_PROBLEM STATEMENT:_ Where the data below has the string "unfold", return the whole line.

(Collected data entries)
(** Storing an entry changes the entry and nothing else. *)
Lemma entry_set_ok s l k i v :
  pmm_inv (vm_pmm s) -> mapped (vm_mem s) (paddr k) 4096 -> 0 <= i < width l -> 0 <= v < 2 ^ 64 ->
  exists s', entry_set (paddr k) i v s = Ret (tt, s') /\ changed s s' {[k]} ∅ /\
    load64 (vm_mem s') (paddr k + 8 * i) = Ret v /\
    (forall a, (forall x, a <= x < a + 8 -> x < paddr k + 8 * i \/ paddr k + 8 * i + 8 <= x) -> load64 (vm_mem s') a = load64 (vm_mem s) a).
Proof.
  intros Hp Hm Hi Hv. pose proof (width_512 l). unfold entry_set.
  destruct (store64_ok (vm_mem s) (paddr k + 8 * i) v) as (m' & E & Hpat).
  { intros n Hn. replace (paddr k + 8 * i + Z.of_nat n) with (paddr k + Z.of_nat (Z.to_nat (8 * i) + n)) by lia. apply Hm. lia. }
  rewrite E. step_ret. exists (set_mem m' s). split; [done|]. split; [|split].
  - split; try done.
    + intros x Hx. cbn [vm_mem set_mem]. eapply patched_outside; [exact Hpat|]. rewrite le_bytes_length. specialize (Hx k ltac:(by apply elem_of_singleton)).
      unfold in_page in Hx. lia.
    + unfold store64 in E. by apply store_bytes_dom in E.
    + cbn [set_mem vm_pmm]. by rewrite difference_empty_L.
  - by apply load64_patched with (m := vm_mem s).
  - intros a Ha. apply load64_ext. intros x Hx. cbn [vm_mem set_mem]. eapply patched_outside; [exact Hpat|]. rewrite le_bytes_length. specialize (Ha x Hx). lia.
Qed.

_RESPONSE AREA:_
  intros Hp Hm Hi Hv. pose proof (width_512 l). unfold entry_set.
      unfold in_page in Hx. lia.
    + unfold store64 in E. by apply store_bytes_dom in E.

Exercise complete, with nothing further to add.